Prossnitz, A.; Nguyen, L. T.; Eckman, N.; Borkar, S.; Tetef, S.; Auzten, A. A. A.; Fuller, G.; Appel, E.

Protein therapeutics, or biopharmaceuticals, are the fastest growing class of drugs in the healthcare industry with products currently licensed for a wide range of diseases including diabetes, cancer, and viral infections. Unfortunately, the highly specific tertiary structure that endows biopharmaceuticals with their remarkable efficacy and safety, also significantly limits shelf-stability and ultimately clinical translation.
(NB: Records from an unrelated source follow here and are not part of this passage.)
(** Receiving the oldest unacknowledged fragment moves the receiver past it, or
    it was past it already; either way it owes an acknowledgement. *)
Lemma receive_head now F r ts b c :
  RcvInv F r ts c -> r ∉ ts -> has_data (F !!! b) ->
  (b < length F)%nat -> (b <= r <= b + 6)%nat ->
  let c' := receive_fragment now (wire b (F !!! b)) c in
  exists r' ts', RcvInv F r' ts' c' /\ (r' ∉ ts') /\ (b < r')%nat /\ (r <= r')%nat /\
    ack_pending (state c') = Some (prev_seq (seqn r')) /\
    data_state c' = data_state c /\ window_state c' = window_state c.
Proof.
  intros HR Hr Hdata Hb Hbr. cbn zeta. rewrite receive_wire by done.
  destruct (ri_fields _ _ _ _ HR) as (Hn & Hbuf & _). unfold receive_data. rewrite Hn.
  destruct (Z.eqb_spec (seqn b) (seqn r)) as [E|E].
  - apply seqn_inj_near in E; [subst b|lia..].
    assert (upd_state (set_recv_buf (buf F <$> ts)) c = c) as Hid.
    { rewrite <- Hbuf. by destruct c as [[] ? ? ? ? ? ? ?]. }
    destruct (accept_RcvInv now F r ts ts c HR) as (HR1 & Hack1 & Hd1 & Hw1); [by right|].
    rewrite Hid in *. set (c1 := accept_and_deliver _ _ _ _ _) in *.
    destruct (drain_RcvInv now (length (recv_buf (state c1))) F (S r) ts c1 HR1)
      as (r' & ts' & HR' & Hr' & Hack' & Hd' & Hw' & Hle' & _); [|done|].
    { destruct (ri_fields _ _ _ _ HR1) as (_ & -> & _). by rewrite length_fmap. }
    exists r', ts'. unfold drain_recv_buf. split_and!; try done; [lia|congruence|congruence].
  - assert (b < r)%nat as Hlt by (destruct (Nat.eq_dec b r); [congruence|lia]).
    unfold in_recv_window. rewrite Hn, seq_dist_bwd by lia. unfold WINDOW_SIZE.
    destruct (Z.ltb_spec (16 - Z.of_nat (r - b)) 6); [lia|]. cbn [andb negb].
    exists r, ts. unfold upd_state.
    destruct (schedule_ack_eq now (prev_seq (seqn r)) (state c)) as [dl Hsa]. rewrite Hn, Hsa.
    split_and!; [|done|done|done|done|done|done]. by destruct HR as [Hst Hle Hnd Hts]; constructor.
Qed.

(** The pending acknowledgement of an end is due. *)
Definition ack_due (now : Instant) (c : ReliableChannel) : Prop :=
  forall dl, ack_deadline (state c) = Some dl -> dl <= now.
(* ===== verification/Pipe.v ===== *)
(** * Pipe: the data pipe of one peer ([transport/pipe.rs])

    Three kinds of task per pipe: the supervisor [run_data_pipe], the GATT worker
    [run_gatt_pipe] with its send loop and MTU resolver, and the L2CAP worker
    [run_l2cap_pipe] with its two I/O tasks.  A task is a record with the await
    it is parked at; an event is one poll of one task, and [pipe_exec] performs
    it, so that a list of events is an interleaving.  What the pipe does to the
    outside (wakers, packets to iroh, commands to the registry, characteristic
    writes) is the list of its effects.  Log lines are left out. *)

From S2P Require Import Prelude Peer Dedup Mtu Routing L2cap Reliable SendLoop.
Open Scope Z_scope.

Definition INITIAL_CHUNK_SIZE : Z := MIN_SANE_MTU - ATT_OVERHEAD.

(** [mpsc::channel(64)] of [ReliableChannel::new]. *)
Definition DATAGRAM_CAPACITY : nat := 64.

Module Effect.
Inductive t :=
| Wake (s : PendingSend)              (* [send.waker.wake()] *)
| Lost (s : PendingSend)              (* dropped with its queue, its waker not woken *)
| Incoming (p : IncomingPacket)       (* sent on [incoming_tx] *)
| Registry (c : PeerCommand.t)        (* sent on [registry_tx] *)
| Write (role : ConnectRole.t) (bs : Bytes)  (* [write_c2p] or [notify_p2c] *)
| Bump (now : Instant)                (* [last_rx_at.bump()] *)
| EmptyFrame.                         (* [empty_frames_counter.fetch_add(1)] *)
End Effect.

(** ** Bounded channels: the receiving end *)

Definition chan_pop {A} (c : BoundedChan A) : option (A * BoundedChan A) :=
  match bc_items c with
  | x :: rest => Some (x, mkBoundedChan (bc_cap c) rest (bc_open c))
  | [] => None
  end.
Definition chan_full {A} (c : BoundedChan A) : bool := (bc_cap c <=? length (bc_items c))%nat.
Definition chan_push {A} (x : A) (c : BoundedChan A) : BoundedChan A :=
  mkBoundedChan (bc_cap c) (bc_items c ++ [x]) (bc_open c).
(** The receiver is dropped, and the queued values with it. *)
Definition chan_close {A} (c : BoundedChan A) : BoundedChan A :=
  mkBoundedChan (bc_cap c) [] false.

(** ** Where the tasks are parked, and what polls them *)

Module GattPhase.
Inductive t :=
| Select
| Stuck                      (* [receive_fragment] waits for room in its own [datagram_rx] *)
| Delivering (d : Bytes)     (* [incoming_tx.send(..).await] *)
| Joining                    (* awaits the send loop after [mark_dead] *)
| Reporting                  (* [registry_tx.send(Stalled)] *)
| Exited.
End GattPhase.

Module GattEvent.
Inductive t :=
| Outbound                (* [outbound_rx.recv()] *)
| Inbound                 (* [inbound_rx.recv()] *)
| Datagram                (* [datagram_rx.recv()] *)
| Shutdown                (* [shutdown_rx] *)
| Join                    (* [send_loop_handle] *)
| Deliver (open : bool)   (* [incoming_tx.send] completes; [open]: it has a receiver *)
| Report (open : bool)    (* [registry_tx.send] completes *)
| Loop (written : bool)   (* the send loop is polled *)
| Resolve (mtu_at : nat -> Z) (now_at : nat -> Instant) (fuel : nat) (start : Instant).
End GattEvent.

Module L2capPhase.
Inductive t :=
| Starting                      (* spawned, not yet in [select!] *)
| Select (notified : bool)      (* waits, also on a [Notified] of this turn *)
| Forwarding (s : PendingSend)  (* [l2cap_tx.send(datagram).await] *)
| Reporting
| Exited.
End L2capPhase.

Module L2capEvent.
Inductive t :=
| Enter                  (* the first turn of the loop *)
| Outbound               (* [outbound_rx.recv()] *)
| Forward                (* [l2cap_tx.send] *)
| Done                   (* [done.notified()] *)
| Report (open : bool)
| SendTask               (* the send task is polled *)
| RecvTask (open : bool). (* the receive task is polled *)
End L2capEvent.

Module Sup.
Inductive t :=
| Select
| Offering (s : PendingSend) (deadline : Instant)   (* [send_timeout] to the L2CAP worker *)
| Evicting (s : PendingSend) (wedged : bool) (deadline : Instant)
| Complaining (s : PendingSend)                      (* [L2capHandoverTimeout] *)
| TearingGatt (deadline : Instant)
| TearingL2cap (deadline : Instant)
| Returned.
End Sup.

Module PipeEvent.
Inductive t :=
| Outbound (o : option PendingSend)    (* what [outbound_rx.recv()] gave *)
| Inbound (o : option Bytes)           (* what [inbound_rx.recv()] gave *)
| AddL2cap (o : option L2capChannel)   (* what [add_l2cap_rx.recv()] gave *)
| Poll (open : bool)                   (* another await of the supervisor *)
| Gatt (ev : GattEvent.t)
| L2cap (ev : L2capEvent.t).
End PipeEvent.

Section Pipe.
Context (device_id : DeviceId) (stable_conn_id : StableConnId) (role : ConnectRole.t).
(** [tokio::io::split] of a [blew::L2capChannel]. *)
Context (io_split : L2capChannel -> Reader * Writer).

(** ** The GATT worker *)

(** [gt_senders]: the supervisor still holds the forwarding senders. [gt_taken]
    counts the datagrams received from [datagram_rx]. *)
Record GattTask := mkGattTask {
  gt_outbound : BoundedChan PendingSend;
  gt_inbound : BoundedChan Bytes;
  gt_senders : bool;
  gt_shutdown : bool;
  gt_teardown : bool;
  gt_channel : ReliableChannel;
  gt_taken : nat;
  gt_loop : SendLoop;
  gt_phase : GattPhase.t;
}.

Definition spawn_gatt_worker (now : Instant) : GattTask :=
  mkGattTask (mkBoundedChan 32 [] true) (mkBoundedChan 64 [] true) true false false
    (ReliableChannel_new now INITIAL_CHUNK_SIZE) 0 SendLoop_new GattPhase.Select.

Definition set_gt_outbound (q : BoundedChan PendingSend) (g : GattTask) : GattTask :=
  mkGattTask q (gt_inbound g) (gt_senders g) (gt_shutdown g) (gt_teardown g) (gt_channel g)
    (gt_taken g) (gt_loop g) (gt_phase g).
Definition set_gt_inbound (q : BoundedChan Bytes) (g : GattTask) : GattTask :=
  mkGattTask (gt_outbound g) q (gt_senders g) (gt_shutdown g) (gt_teardown g) (gt_channel g)
    (gt_taken g) (gt_loop g) (gt_phase g).
Definition set_gt_channel (c : ReliableChannel) (g : GattTask) : GattTask :=
  mkGattTask (gt_outbound g) (gt_inbound g) (gt_senders g) (gt_shutdown g) (gt_teardown g) c
    (gt_taken g) (gt_loop g) (gt_phase g).
Definition set_gt_loop (l : SendLoop) (g : GattTask) : GattTask :=
  mkGattTask (gt_outbound g) (gt_inbound g) (gt_senders g) (gt_shutdown g) (gt_teardown g)
    (gt_channel g) (gt_taken g) l (gt_phase g).
Definition set_gt_phase (p : GattPhase.t) (g : GattTask) : GattTask :=
  mkGattTask (gt_outbound g) (gt_inbound g) (gt_senders g) (gt_shutdown g) (gt_teardown g)
    (gt_channel g) (gt_taken g) (gt_loop g) p.
Definition take_datagram (g : GattTask) : GattTask :=
  mkGattTask (gt_outbound g) (gt_inbound g) (gt_senders g) (gt_shutdown g) (gt_teardown g)
    (gt_channel g) (S (gt_taken g)) (gt_loop g) (gt_phase g).

(** The task's future is dropped: [run_gatt_pipe] returned or was aborted.  The
    receivers go, and with them what was queued; the guards abort the send loop
    and the resolver. *)
Definition gatt_exit (g : GattTask) : list Effect.t * GattTask :=
  (Effect.Lost <$> bc_items (gt_outbound g),
   mkGattTask (chan_close (gt_outbound g)) (chan_close (gt_inbound g)) (gt_senders g)
     (gt_shutdown g) (gt_teardown g) (gt_channel g) (gt_taken g) (gt_loop g) GattPhase.Exited).

(** Leaving the select loop with the send loop still running. *)
Definition gatt_break (g : GattTask) : GattTask :=
  set_gt_phase GattPhase.Joining (set_gt_channel (mark_dead (gt_channel g)) g).

Definition is_select (p : GattPhase.t) : bool :=
  match p with GattPhase.Select => true | _ => false end.

(** One poll of the worker or of one of its tasks; [None]: nothing to do. *)
Definition gatt_exec (now : Instant) (ev : GattEvent.t) (g : GattTask)
    : option (list Effect.t * GattTask) :=
  match ev, gt_phase g with
  | _, GattPhase.Exited => None
  | GattEvent.Outbound, GattPhase.Select =>
      match chan_pop (gt_outbound g) with
      | Some (s, q) =>
          let '(_, c) := enqueue_datagram (ps_datagram s) (gt_channel g) in
          Some ([Effect.Wake s], set_gt_channel c (set_gt_outbound q g))
      | None => if gt_senders g then None else Some ([], gatt_break g)
      end
  | GattEvent.Inbound, GattPhase.Select =>
      match chan_pop (gt_inbound g) with
      | Some (bs, q) =>
          let c := receive_fragment now bs (gt_channel g) in
          if (length (Reliable.delivered c) - gt_taken g <=? DATAGRAM_CAPACITY)%nat
          then Some ([], set_gt_channel c (set_gt_inbound q g))
          (* it keeps the lock over the await, so what it changed before is never
             seen: the send loop cannot look, and the channel goes with the worker *)
          else Some ([], set_gt_phase GattPhase.Stuck (set_gt_inbound q g))
      | None => if gt_senders g then None else Some ([], gatt_break g)
      end
  | GattEvent.Datagram, GattPhase.Select =>
      match Reliable.delivered (gt_channel g) !! gt_taken g with
      | Some d => Some ([Effect.Bump now], set_gt_phase (GattPhase.Delivering d) (take_datagram g))
      | None => None
      end
  | GattEvent.Deliver open, GattPhase.Delivering d =>
      Some (if open : bool
            then [Effect.Incoming (mkIncomingPacket device_id stable_conn_id d)] else [],
            set_gt_phase GattPhase.Select g)
  | GattEvent.Shutdown, GattPhase.Select =>
      if gt_shutdown g then
        Some ([], gatt_break (mkGattTask (gt_outbound g) (gt_inbound g) (gt_senders g)
          (gt_shutdown g) true (gt_channel g) (gt_taken g) (gt_loop g) (gt_phase g)))
      else None
  | GattEvent.Join, GattPhase.Select =>
      match sl_phase (gt_loop g) with
      | LoopPhase.Returned => Some ([], set_gt_phase GattPhase.Reporting g)
      | LoopPhase.Panicked => Some (gatt_exit g)
      | _ => None
      end
  | GattEvent.Join, GattPhase.Joining =>
      if loop_done (gt_loop g) then Some (gatt_exit g) else None
  | GattEvent.Report open, GattPhase.Reporting =>
      let '(lost, g) := gatt_exit g in
      Some ((if open : bool
             then [Effect.Registry (PeerCommand.Stalled device_id StallCause.LinkDead)] else [])
            ++ lost, g)
  | GattEvent.Loop written, ph =>
      (* a stuck worker holds the lock *)
      if (match ph with GattPhase.Stuck => true | _ => false end)
         && takes_lock now (gt_loop g) (gt_channel g) then None
      else
        '(m, l, c) ← loop_poll now written (gt_loop g) (gt_channel g);
        Some (Effect.Write role <$> option_list m, set_gt_channel c (set_gt_loop l g))
  | GattEvent.Resolve mtu_at now_at fuel start, _ =>
      n ← resolve_chunk_size mtu_at now_at fuel start;
      Some ([], set_gt_channel (set_chunk_size n (gt_channel g)) g)
  | _, _ => None
  end.

(** ** The L2CAP worker *)

(** [lt_io] is the channel to the send task, open while that task lives. *)
Record L2capTask := mkL2capTask {
  lt_outbound : BoundedChan PendingSend;
  lt_senders : bool;
  lt_teardown : bool;
  lt_io : BoundedChan Bytes;
  lt_reader : Reader;
  lt_writer : Writer;
  lt_recv_alive : bool;
  lt_phase : L2capPhase.t;
}.

Definition spawn_l2cap_worker (channel : L2capChannel) : L2capTask :=
  let '(reader, writer) := io_split channel in
  mkL2capTask (mkBoundedChan 32 [] true) true false (mkBoundedChan 64 [] true)
    reader writer true L2capPhase.Starting.

Definition set_lt_outbound (q : BoundedChan PendingSend) (w : L2capTask) : L2capTask :=
  mkL2capTask q (lt_senders w) (lt_teardown w) (lt_io w) (lt_reader w) (lt_writer w)
    (lt_recv_alive w) (lt_phase w).
Definition set_lt_phase (p : L2capPhase.t) (w : L2capTask) : L2capTask :=
  mkL2capTask (lt_outbound w) (lt_senders w) (lt_teardown w) (lt_io w) (lt_reader w)
    (lt_writer w) (lt_recv_alive w) p.
Definition set_lt_send (q : BoundedChan Bytes) (wr : Writer) (w : L2capTask) : L2capTask :=
  mkL2capTask (lt_outbound w) (lt_senders w) (lt_teardown w) q (lt_reader w) wr
    (lt_recv_alive w) (lt_phase w).
Definition set_lt_recv (r : Reader) (alive : bool) (w : L2capTask) : L2capTask :=
  mkL2capTask (lt_outbound w) (lt_senders w) (lt_teardown w) (lt_io w) r (lt_writer w)
    alive (lt_phase w).

(** [NotifyOnDrop]: [notify_waiters] reaches a worker that is waiting, and
    leaves no permit. *)
Definition notify_waiters (w : L2capTask) : L2capTask :=
  match lt_phase w with
  | L2capPhase.Select _ => set_lt_phase (L2capPhase.Select true) w
  | _ => w
  end.

(** What the task still holds of the sends it took. *)
Definition l2cap_held (w : L2capTask) : list PendingSend :=
  match lt_phase w with L2capPhase.Forwarding s => [s] | _ => [] end ++ bc_items (lt_outbound w).

Definition l2cap_exit (w : L2capTask) : list Effect.t * L2capTask :=
  (Effect.Lost <$> l2cap_held w,
   mkL2capTask (chan_close (lt_outbound w)) (lt_senders w) (lt_teardown w)
     (chan_close (lt_io w)) (lt_reader w) (lt_writer w) false L2capPhase.Exited).

(** One datagram of the send task. *)
Definition send_task_poll (w : L2capTask) : option L2capTask :=
  if bc_open (lt_io w) then
    '(d, q) ← chan_pop (lt_io w);
    match write_framed_datagram d (lt_writer w) with
    | (None, wr) => Some (set_lt_send q wr w)
    | (Some _, wr) => Some (notify_waiters (set_lt_send (chan_close q) wr w))
    end
  else None.

(** One frame of the receive task. *)
Definition recv_task_poll (now : Instant) (open : bool) (w : L2capTask)
    : option (list Effect.t * L2capTask) :=
  if lt_recv_alive w then
    match read_framed_datagram (lt_reader w) with
    | (inr (Some data), r) =>
        if decide (data = []) then
          Some ([Effect.Bump now; Effect.EmptyFrame], set_lt_recv r true w)
        else if open then
          Some ([Effect.Bump now; Effect.Incoming (mkIncomingPacket device_id stable_conn_id data)],
                set_lt_recv r true w)
        else Some ([Effect.Bump now], notify_waiters (set_lt_recv r false w))
    | (_, r) => Some ([], notify_waiters (set_lt_recv r false w))
    end
  else None.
Recently, we validated that the high-throughput screening of chemically distinct polyacrylamide derivatives could yield libraries of surfactant excipients (biologically inert additives), which dramatically improve the stability of biopharmaceuticals including insulin and monoclonal antibodies by over 50-fold compared to standard commercial surfactants. Here, we explore and isolate the impact of fundamental polymer properties on the stability of clinically relevant ultra-fast acting (monomeric) insulin. A library of compositionally identical polymers was synthesized, and optimization of molecular weight, dispersity, and end-group functionality doubled the stability of monomeric insulin formulations compared to our previous reports, which was ultimately 5-fold more stable than commercial fast acting insulin drug products. Most importantly, with the diverse structure-function relationships present in this new library, we were able to quantify, validate, and predict the fundamental phenomena responsible for the performance of these copolymer excipients. Overall, we present a rigorous investigation into the structure-function relationships of amphiphilic polyacrylamides, validating a framework for the rational design of next-generation excipients and engineering the most stable monomeric insulin formulations reported to-date.